The overwhelming majority of cancer mortality is attributable to metastasis, the process by which cells escape from the primary tumor, access the systemic circulation, and colonize distant organs. Work from our lab and others has revealed that these steps can be accomplished by cancer cells that retain an epithelial phenotype while transitioning between distinct phenotypic states specialized for either proliferation or migration. Our recent publications demonstrated that proliferative breast cancer cells acquire migratory and invasive potential through the expression of basal genes, such as keratin 14 (K14) and p63. This transition occurs specifically at the tumor stroma border. These K14+ cancer cells collectively invade and intravasate as adherent groups of cells, through microenvironments defined by aligned, fibrillar collagen I. Upon arrival at the distant site, these predominantly K14+ clusters transition to predominantly K14- growing metastases.

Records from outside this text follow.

Lemma causes_loop_spec raw fuel offset :
  0 <= offset -> zlen raw - offset < 4 * Z.of_nat fuel -> 0 < 4 * Z.of_nat fuel ->
  post_or (causes_loop fuel raw (zlen raw) offset)
    (fun es => 0 <= zsum cause_length es /\
               (offset <= zlen raw -> zsum cause_length es <= zlen raw - offset) /\
               (bytes_ok raw -> Forall cause_wf es))
    (exists o, cause_overruns raw o).
Proof.
  revert offset. induction fuel as [|fuel IH]; intros offset Ho Hf Hp; [lia|].
  cbn [causes_loop]. destruct (Z.leb_spec (offset + 4) (zlen raw)) as [Hle|Hgt].
  2: { cbn. split_and!; [lia|lia|constructor]. }
  rewrite slice_Ok by lia. cbn [mbind outcome_bind].
  set (b := take (Z.to_nat (zlen raw - offset)) (drop (Z.to_nat offset) raw)).
  assert (Hb : b = drop (Z.to_nat offset) raw).
  { apply take_ge. rewrite length_drop. unfold zlen; lia. }
  assert (Hbl : zlen b = zlen raw - offset) by (rewrite Hb; zlia).
  pose proof (ErrorCause_unmarshal_spec b) as He.
  destruct (ErrorCause_unmarshal b) as [e| | |]; cbn [mbind outcome_bind post_or] in *; try done.
  - destruct He as [Hel Hew]. eapply post_or_bind; [apply IH; lia|].
    intros es _ (Hn & Hs & Hw). cbn [post_or]. rewrite zsum_cons. split_and!; [lia|lia|].
    intros Hraw. constructor; [|auto]. apply Hew. rewrite Hb. by apply Forall_drop.
  - exists offset. unfold cause_overruns. rewrite <- Hb. lia.
Qed.

(** The causes of an ABORT or ERROR run past the end of the chunk. *)
Definition causes_overrun (ct : Z) (raw : bytes) : Prop :=
  (ct = CT_ABORT \/ ct = CT_ERROR) /\ exists o, cause_overruns raw o.

Lemma post_causes raw ct (e : Error) c :
  exact_cut raw -> (forall es, chunk_value_length (c es) = zsum cause_length es) ->
  (forall es, chunk_wf (c es) = Forall cause_wf es) ->
  post_or (h ← ChunkHeader_unmarshal raw;
           if negb (ch_typ h =? ct) then Err e
           else causes_loop (S (length raw)) raw (CHUNK_HEADER_SIZE + ch_value_length h) CHUNK_HEADER_SIZE)
    (fun es => chunk_fits raw (c es)) (exists o, cause_overruns raw o).
Proof.
  intros [H4 Hcut] Hlen Hwf.
  eapply post_or_bind; [apply post_or_intro, post_ChunkHeader_unmarshal|]. intros h _ (H1 & H2 & H3 & _).
  unfold CHUNK_HEADER_SIZE in *. case_match; [exact I|].
  replace (4 + ch_value_length h) with (zlen raw) by lia.
  pose proof (causes_loop_spec raw (S (length raw)) 4 ltac:(lia) ltac:(unfold zlen; lia) ltac:(lia)) as Hs.
  destruct (causes_loop _ _ _ _); cbn [post_or] in *; try done. destruct Hs as (? & ? & ?).
  unfold chunk_fits, CHUNK_HEADER_SIZE. rewrite Hlen, Hwf. split_and!; [lia|lia|done].
Qed.

Lemma post_or_fmap {A B} (f : A -> B) (m : result A) P R :
  post_or m (fun a => P (f a)) R -> post_or (f <$> m) P R.
Proof. by destruct m. Qed.

Lemma post_or_panic {A} (m : result A) P (R R' : Prop) : post_or m P R -> (R -> R') -> post_or m P R'.
Proof. destruct m; cbn; auto. Qed.

(** Every parser on an exact cut: the only panic is an overrunning error cause. *)
Lemma unmarshal_chunk_spec ct raw : bytes_ok raw -> exact_cut raw ->
  post_or (unmarshal_chunk ct raw) (chunk_fits raw) (causes_overrun ct raw).
Proof.
  intros Hraw Hcut. unfold unmarshal_chunk, causes_overrun.
  repeat match goal with
  | |- post_or (if ?c then _ else _) _ _ => destruct c eqn:?; [apply post_or_fmap|]
  end; [..|exact I];
  try (apply post_or_intro;
       first [ apply post_ChunkInit | apply post_ChunkCookieEcho | apply post_ChunkHeartbeat
             | apply post_ChunkPayloadData | by apply post_ChunkSelectiveAck | apply post_ChunkReconfig
             | by apply post_ChunkForwardTsn | apply post_ChunkShutdown | by apply post_empty_chunk ]; fail).
  - eapply post_or_panic; [by apply (post_causes _ _ _ CAbort)|]. intros; split; [lia|done].
  - eapply post_or_panic; [by apply (post_causes _ _ _ CError)|]. intros; split; [lia|done].
Qed.

(** * Round trip *)

Section header_roundtrip.
Context (t f : Z) (b : bytes).
Hypothesis Ht : is_u8 t.
Hypothesis Hf : is_u8 f.
Hypothesis Hb : zlen b <= 65531.

Definition framed_chunk : bytes := put_u8 t ++ put_u8 f ++ put_u16 (zlen b + CHUNK_HEADER_SIZE) ++ b.

Lemma zlen_framed_chunk : zlen framed_chunk = CHUNK_HEADER_SIZE + zlen b.
Proof using Type. unfold framed_chunk, CHUNK_HEADER_SIZE. zlia. Qed.

Lemma exact_cut_framed_chunk : exact_cut framed_chunk.
Proof using Hb.
  unfold exact_cut. rewrite zlen_framed_chunk. unfold declared_length, framed_chunk, CHUNK_HEADER_SIZE.
  cbn [put_u8 put_u16 app nth]. pose proof (zlen_nonneg b). split; [lia|mlia].
Qed.
Lemma slice_drop raw k a b : 0 <= k <= zlen raw -> 0 <= a ->
  slice (E:=Error) (drop (Z.to_nat k) raw) a b = slice raw (k + a) (k + b).
Proof.
  intros Hk Ha. unfold slice. rewrite zlen_drop.
  destruct (Z.leb_spec 0 a), (Z.leb_spec 0 (k + a)); try lia. cbn [andb].
  destruct (Z.leb_spec a b), (Z.leb_spec (k + a) (k + b)); try lia; cbn [andb]; [|done].
  destruct (Z.leb_spec b (Z.max 0 (zlen raw - Z.of_nat (Z.to_nat k)))), (Z.leb_spec (k + b) (zlen raw)); try lia; [|done].
  rewrite drop_drop. replace (Z.to_nat (k + a)) with (Z.to_nat k + Z.to_nat a)%nat by lia.
  by replace (k + b - (k + a)) with (b - a) by lia.
Qed.

Lemma slice_chunk_drop raw k o : 0 <= k <= zlen raw -> 0 <= o ->
  slice_chunk (drop (Z.to_nat k) raw) o = slice_chunk raw (k + o).
Proof.
  intros Hk Ho. unfold slice_chunk. rewrite !index_drop by lia. rewrite zlen_drop.
  replace (k + (o + 2)) with (k + o + 2) by lia. replace (k + (o + 3)) with (k + o + 3) by lia.
  destruct (index raw (k + o + 2)) as [hi| | |]; cbn [mbind outcome_bind]; try done.
  destruct (index raw (k + o + 3)) as [lo| | |]; cbn [mbind outcome_bind]; try done.
  case_match; [done|]. rewrite slice_drop by lia.
  replace (k + (o + (hi * 256 + lo))) with (k + o + (hi * 256 + lo)) by lia.
  rewrite Z2Nat.id, Z.max_r by lia.
  destruct (Z.ltb_spec (zlen raw - k) (o + (hi * 256 + lo))),
    (Z.ltb_spec (zlen raw) (k + o + (hi * 256 + lo))); done || lia.
Qed.

Lemma chunks_loop_drop fuel raw k o : 0 <= k <= zlen raw -> bytes_ok raw -> 0 <= o ->
  chunks_loop fuel (drop (Z.to_nat k) raw) o = chunks_loop fuel raw (k + o).
Proof.
  intros Hk Hraw. revert o. induction fuel as [|fuel IH]; intros o Ho; [done|]. cbn [chunks_loop].
  rewrite zlen_drop. unfold CHUNK_HEADER_SIZE.
  destruct (Z.eqb_spec o (Z.max 0 (zlen raw - Z.of_nat (Z.to_nat k)))), (Z.eqb_spec (k + o) (zlen raw)); try lia; [done|].
  destruct (Z.ltb_spec (Z.max 0 (zlen raw - Z.of_nat (Z.to_nat k))) (o + 4)), (Z.ltb_spec (zlen raw) (k + o + 4)); try lia; [done|].
  rewrite slice_chunk_drop, index_drop by lia.
  pose proof (slice_chunk_spec raw (k + o) Hraw ltac:(lia) ltac:(lia)) as Hs.
  destruct (slice_chunk raw (k + o)) as [buf| | |]; cbn [mbind outcome_bind post] in *; try done.
  destruct Hs as (Hcut & Hbb & _). destruct (index raw (k + o)) as [ct| | |]; cbn [mbind outcome_bind]; try done.
  pose proof (unmarshal_chunk_spec ct buf Hbb Hcut) as Hc.
  destruct (unmarshal_chunk ct buf) as [c| | |]; cbn [mbind outcome_bind post_or] in *; try done.
  destruct Hc as (Hc0 & _). pose proof (get_padding_size_spec _ Hc0).
  rewrite IH by lia. do 2 f_equal. lia.
Qed.

(** * The decoders *)

Section decoders.
Context (crc32c : bytes -> Z) (crc32c_append : Z -> bytes -> Z).

Local Abbreviation read_header := (read_common_header crc32c crc32c_append).
Local Abbreviation decode_partial := (PartialDecode_unmarshal crc32c crc32c_append).
Local Abbreviation decode_packet := (Packet_unmarshal crc32c crc32c_append).

Definition common_header_wf (h : CommonHeader) : Prop :=
  is_u16 (source_port h) /\ is_u16 (destination_port h) /\ is_u32 (verification_tag h).

Lemma post_read_common_header raw :
  post (read_header raw) (fun hr => 12 <= zlen raw /\ hr.2 = drop 12 raw /\ (bytes_ok raw -> common_header_wf hr.1)).
Proof.
  unfold read_common_header, PACKET_HEADER_SIZE, generate_packet_checksum.
  apply post_if; intros Hl; [exact I|].
  do 12 (destruct raw as [|? raw]; [exfalso; autorewrite with zlen in Hl; lia|]).
  cbn [get_u16 get_u32 get_u32_le mbind outcome_bind]. rewrite !slice_Ok by lia.
  cbn [mbind outcome_bind]. apply post_if; intros _; [exact I|]. cbn [post fst snd]. split_and!; [lia|done|].
  unfold bytes_ok. rewrite !Forall_cons. intros Hb. unfold common_header_wf; cbn. unfold_ints; lia.
Qed.

(** The datagram is an INIT or INIT ACK that stops before its initiate tag. *)
Definition short_init (raw : bytes) : Prop :=
  (nth 12 raw 0 = CT_INIT \/ nth 12 raw 0 = CT_INIT_ACK) /\ 16 <= zlen raw < 20.

Lemma ChunkHeader_unmarshal_typ raw h : ChunkHeader_unmarshal raw = Ok h -> ch_typ h = nth 0 raw 0.
Proof.
  unfold ChunkHeader_unmarshal. case_match; [done|]. destruct raw as [|b0 raw]; [done|].
  cbn [get_u8 mbind outcome_bind]. destruct (get_u8 raw) as [[f r]| | |]; cbn [mbind outcome_bind]; try done.
  destruct (get_u16 r) as [[l r']| | |]; cbn [mbind outcome_bind]; try done.
  repeat case_match; try done; intros [u [_ Hu]]%bind_Ok; by simplify_eq.
Qed.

We have developed 3D culture models of invasion past the myoepithelium, intravasation, and metastatic colony formation. We are currently exploiting these models to define the molecular drivers of transitions between proliferative and migratory epithelial states. We are also working on defining the role of epithelial cell adhesion programs in collective strategies for metastasis. Our ultimate goal is to develop novel concepts for anti-metastatic therapies.